Joan had disappeared into the trees. Entering their shade, Ali immediately felt chilly. She could see Joan ahead on the yellow clay track and tried to think of ways to talk her round, to get her back to Kinmore. Little stones kept flicking into her sandals, and she had to stop and shake them out while Joan increased the distance between them. One time she looked up and Joan was gone.
Ali called her name and listened to the shout die in the trees. There was only the creaking of boughs and the dull wave of a car engine passing on the road behind.

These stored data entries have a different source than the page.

Lemma run_spec : triple protocol 0 (at_phase [] None) (run 0) (fun _ => gone).
Proof.
  unfold run. eapply triple_bind; [|intros ?; apply manual_leave_spec].
  apply (triple_iter 0 _ _ (fun _ => at_phase [] None) _ (fun _ => ending true)).
  - intros _. apply at_phase_stable.
  - intros _. apply ending_stable.
  - intros _. eapply triple_bind; [apply read_cancelled_spec|].
    intros [|]; [by apply triple_ret; [apply ending_stable|]|].
    eapply triple_bind.
    { eapply triple_pre; [apply take_or_sleep_spec|]. by intros s _ [? _]. }
    intros r. eapply (triple_bind _ _ _ _ _ _ (fun ops => at_phase ops None)).
    { destruct r as [ops|]; [by apply triple_ret; [apply at_phase_stable|]|apply wake_and_take_spec]. }
    intros ops. eapply triple_bind; [apply execute_all_spec|].
    intros ?. by apply triple_ret; [apply at_phase_stable|].
Qed.

Lemma was_cancelled_cons t s :
  good s -> let s' := Process (Thread (m_queued_ops (th s)) true []) (Cancelled t :: log s) in
  good s' /\ forall u, keeps u s s'.
Proof.
  intros [(sp & H1 & H2) H3 H4] s'.
  assert (Hr : replay (Cancelled t :: log s) = Some sp).
  { simpl. rewrite H1. simpl. by destruct (running sp). }
  split; [split|].
  - by exists sp.
  - by intros u ?%not_elem_of_nil.
  - done.
  - intros u. split; [|done|done]. intros _. simpl. unfold phase. by rewrite Hr, H1.
Qed.

Lemma cancel_spec t : triple protocol t (fun _ => True) (cancel t) (fun _ _ => True).
Proof.
  apply triple_modify; [done..|]. intros s Hs _.
  destruct (was_cancelled_cons t s Hs) as [Hg Hk]. split_and!; [exact Hg|intros u _; apply Hk|done].
Qed.
(* ===== verification/MainQueue.v ===== *)
(** * MainQueue: serial queues on the single thread

    main_thread() and create_serial_queue() of src/naive/naive_serial_queue.cpp: any
    number of serial queues (OperationQueue) that share one manual_thread
    (ManualThread), as the queue of the main thread does.  What notify_unsafe() hands
    to m_threadpool is what manual_thread::run executes, and that is drain(). *)
From S2P Require Import Prelude Conc Embed OperationQueue QueuePart ManualThread.

Module MainQueue.
Import OpQueue QueuePart.
(** Queue [i] is [queues i]; its notification is operation [i] of the thread.  [wlog] is
    what happened to all queues, the latest first. *)
Record world := World {
  queues : nat -> QueueProcess.process;
  main : Manual.process;
  wlog : list (nat * event)
}.

(** notify_unsafe() calls execute() of the thread. *)
Definition hand_over (i : nat) (e : event) (m : Manual.process) : Manual.process :=
  match e with
  | Notify => Manual.Process (Manual.push (Manual.Op i []) (Manual.th m)) (Manual.Queued i :: Manual.log m)
  | _ => m
  end.
Definition install (i : nat) (s' : QueueProcess.process) (w : world) : world :=
  let es := news (queues w i) s' in
  World (<[i := s']> (queues w)) (foldr (hand_over i) (main w) es) (map (pair i) es ++ wlog w).

Definition queue_part (i : nat) : part world QueueProcess.process := Part (fun w => queues w i) (install i) None.
Definition thread_part : part world Manual.process := Part main (fun m w => World (queues w) m (wlog w)) None.
(* ===== verification/QueueLifetime.v ===== *)
(** * QueueLifetime: who owns a serial queue, and when it is destroyed

    serial_queue_impl of src/naive/naive_serial_queue.cpp, the operation_queue it makes
    (src/naive/naive_operation_queue.cpp) and the operation_queue_manager that keeps it
    alive (src/naive/naive_operation_queue_manager.cpp).  Threads and operations own the
    serial_queue_impl; it and the manager own the operation_queue; the pool and the
    operation of detach() know it by its address only.  An access to the queue after its
    destruction is [Undefined]. *)
From S2P Require Import Prelude Conc OperationQueue QueuePart QueueManager.

Module QueueLifetime.
Import OpQueue QueuePart.

(** The address of the queue; others have other addresses. *)
Definition the_queue : QueueManager.address := 0.

Record world := World {
  queue : QueueProcess.process;
  manager : QueueManager.operation_queue_manager;
  held : nat -> Z;            (* references to the serial_queue_impl that a thread has *)
  m_queue : bool;             (* serial_queue_impl owns the operation_queue *)
  closer : option nat;        (* the thread that gave up the last of the former *)
  reaper : option nat;        (* ... and of the latter *)
  alive : bool                (* the operation_queue has not been destroyed *)
}.
Definition with_queue (s : QueueProcess.process) (w : world) : world :=
  World s (manager w) (held w) (m_queue w) (closer w) (reaper w) (alive w).
Definition with_manager (m : QueueManager.operation_queue_manager) (w : world) : world :=
  World (queue w) m (held w) (m_queue w) (closer w) (reaper w) (alive w).
Definition with_held (t : nat) (z : Z) (w : world) : world :=
  World (queue w) (manager w) (<[t := z]> (held w)) (m_queue w) (closer w) (reaper w) (alive w).
Definition with_closer (t : nat) (w : world) : world :=
  World (queue w) (manager w) (held w) (m_queue w) (Some t) (reaper w) (alive w).
Definition with_reaper (t : nat) (w : world) : world :=
  World (queue w) (manager w) (held w) (m_queue w) (closer w) (Some t) (alive w).

Section code.
(** [n] threads; an operation that queues others has a reference to the
    serial_queue_impl, and those in [extra] have one, too. *)
Context (n : nat) (extra : positive -> bool).

Definition captures (j : op) : bool := negb (empty (spawns j)) || extra (op_number j).
Definition cap (j : job) : Z := match j with Work j => if captures j then 1%Z else 0%Z | Detaching => 0%Z end.
Definition captured (l : list (option job)) : Z :=
  foldr (fun x z => match x with Some j => cap j + z | None => z end)%Z 0%Z l.

(** The use counts of the two shared_ptr. *)
Definition users (w : world) : Z := (total n (held w) + captured (m_jobs (QueueProcess.q (queue w))))%Z.
Definition owners (w : world) : nat :=
  (if m_queue w then 1 else 0) + QueueManager.count the_queue (QueueManager.m_queues (manager w)) +
  QueueManager.attaching the_queue (QueueManager.m_thread (manager w)).

(** An action on the queue. *)
Definition touch {A} (f : world -> world * A) : prog world A :=
  guarded Undefined (fun _ w => Some (if alive w then Some (f w) else None)).

Definition is_manager (e : event) : bool := match e with ManagerDetach _ => true | _ => false end.
(** What a critical section asks of the manager is queued there. *)
Definition hand_over (es : list event) (m : QueueManager.operation_queue_manager) :=
  if existsb is_manager es then QueueManager.detach the_queue m else m.
Definition install (s' : QueueProcess.process) (w : world) : world :=
  with_queue s' (with_manager (hand_over (news (queue w) s') (manager w)) w).
Definition section (f : operation_queue -> effect) : prog world unit :=
  touch (fun w => (install (QueueProcess.record_ (f (QueueProcess.q (queue w))) (queue w)) w, tt)).

Definition async (j : op) : prog world unit := section (async_unsafe (Work j)).

(** ~operation_queue.  A turn of its loop that finds the drain under way is one of
    chance, so that a thread that has to go round is one that waits. *)
Definition destroy_turn (t : nat) : prog world bool :=
  guarded Undefined (fun o w =>
    if alive w then
      let (q', b) := destroy_turn (QueueProcess.q (queue w)) in
      if b && negb (Nat.eqb o o_spurious) then None
      else Some (Some (with_queue (QueueProcess.Process q' (QueueProcess.log (queue w))) w, b))
    else Some None).
Definition destroy (t : nat) : prog world unit :=
  do! Iter (fun _ => let! active := destroy_turn t in Ret (if active : bool then inl tt else inr tt)) tt in
  touch (fun w => (World (queue w) (manager w) (held w) (m_queue w) (closer w) (reaper w) false, tt)).

(** Thread [t] made the use count of the operation_queue what it is in [w']. *)
Definition last_owner (t : nat) (w w' : world) : world * bool :=
  let b := Nat.eqb (owners w') 0 && negb (Nat.eqb (owners w) 0) in
  (if b then with_reaper t w' else w', b).
Definition release_queue (t : nat) : prog world unit :=
  let! last := atomic (fun w => last_owner t w (World (queue w) (manager w) (held w) false (closer w) (reaper w) (alive w))) in
  if last : bool then destroy t else Ret tt.

(** A reference to the serial_queue_impl is given up; the last one runs
    ~serial_queue_impl. *)
Definition release_user (t : nat) : prog world unit :=
  let! last := atomic (fun w =>
    let w' := with_held t (held w t - 1)%Z w in
    let b := Z.eqb (users w') 0 in (if b then with_closer t w' else w', b)) in
  if last : bool then do! section (detach t) in release_queue t else Ret tt.

(** drain(): the reference an operation has moves to the thread that executes it, and
    job.reset() gives it up outside of the mutex. *)
Definition take_job (t : nat) (m : next) (w : world) : world :=
  match m with Execute (Some j) _ => with_held t (held w t + cap j)%Z w | _ => w end.
Definition step_drain (t : nat) (e : fault) (f : operation_queue -> option (effect * next)) : prog world next :=
  let! r := touch (fun w =>
    match f (QueueProcess.q (queue w)) with
    | Some (x, m) => (take_job t m (install (QueueProcess.record_ x (queue w)) w), Some m)
    | None => (w, None)
    end) in
  match r with Some m => Ret m | None => Crash e end.

Definition process_job (t : nat) (j : job) : prog world unit :=
  match j with
  | Work j => each async (spawns j)
  | Detaching => section (fun q => (q, [ManagerDetach t]))
  end.
Definition execute_job (t : nat) (j : job) : prog world unit :=
  do! process_job t j in
  do! section (fun q => (q, [Finished t (job_id j)])) in
  if Z.eqb (cap j) 0 then Ret tt else release_user t.

Definition drain (t : nat) : prog world unit :=
  let! m := step_drain t Undefined (drain_begin t) in
  Iter (fun m =>
    match m with
    | Leave => Ret (inr tt)
    | Execute job remaining =>
        do! match job with Some j => execute_job t j | None => Ret tt end in
        let! m := step_drain t Terminated (drain_next t remaining) in
        Ret (inl m)
    end) m.

(** A worker of the pool. *)
Definition take_notification (t : nat) : prog world unit :=
  await (fun w => negb (Nat.eqb (m_pending (QueueProcess.q (queue w))) 0))
        (fun w => with_queue (QueueProcess.woken t (queue w)) w).
Definition worker (t : nat) : prog world unit :=
  Iter (fun _ => do! take_notification t in do! drain t in Ret (inl tt)) tt.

It was tempting to go back, to leave Joan in the woods, but the moment Ali thought it she felt ashamed. She hurried on towards the spot where she had last seen Joan.
The trees thinned on one side of the track and tyre marks led off into what looked like a clearing. She could see far ahead on the forestry road, and it was e
mpty. Joan must have turned off here. Ali followed the tyre ruts, passing a tumbled wall of mossy stones. She entered a clearing where a ruined, roofless cottage stood among rusting bracken. She could hear someone talking inside the ruin – Joan’s voice. There was a blue van parked at the back of the building. Sunshine still caught on the tops of the trees, but at ground level the air was shaded, almost foggy.
As Ali stepped through the cottage entrance her eyes took in several things at once: that there was an odd little corrugated shelter at one end of the enclosure, and that Joan was not alone and raving, but chatting happily to a young man who was sitting on the sill of a gaping window, a can of lager in his hand.
‘Ivor wouldn’t mind a sandwich, if you have one left,’ said Joan.
The boy nodded at her. She’d seen him before, outside Melody’s on Sunday; the one she thought looked like a Viking. Joan had been talking about Ivor at the river. The little brother who had tamed the crow was now six feet tall, incongruously large beside his sister. Ali unwrapped a sandwich for him and handed it over, not knowing what to say.
He offered her a drink from his can. She shook her head.
‘I’ll have some,’ said Joan.
‘You won’t,’ said Ivor. ‘God knows what kind of drugs they’ve been giving you up in that place.’
Joan looked delighted at his bossiness. Ali took out the lemonade and passed it to her.
‘I’m going to stay with Ivor.’
‘You can’t stay in this place,’ said Ali, looking at the rusting patchwork of the lean-to hut.
Joan gawked at her, like Ali was the one who was crazy.
‘No, in the village! Ivor’s got a flat above the garage. I’m going to look after it for him and cook.’
‘Do you think I look like I live in this dump?’ said Ivor.
Ali stuttered. ‘Sorry. No offence.’
‘It’s true we used to stay here the odd night when we were young. This was our granddad’s place, before the Forestry bought the land.’
‘Ivor was only ten when he put that shelter together,’ said Joan. ‘He was always good with his hands.’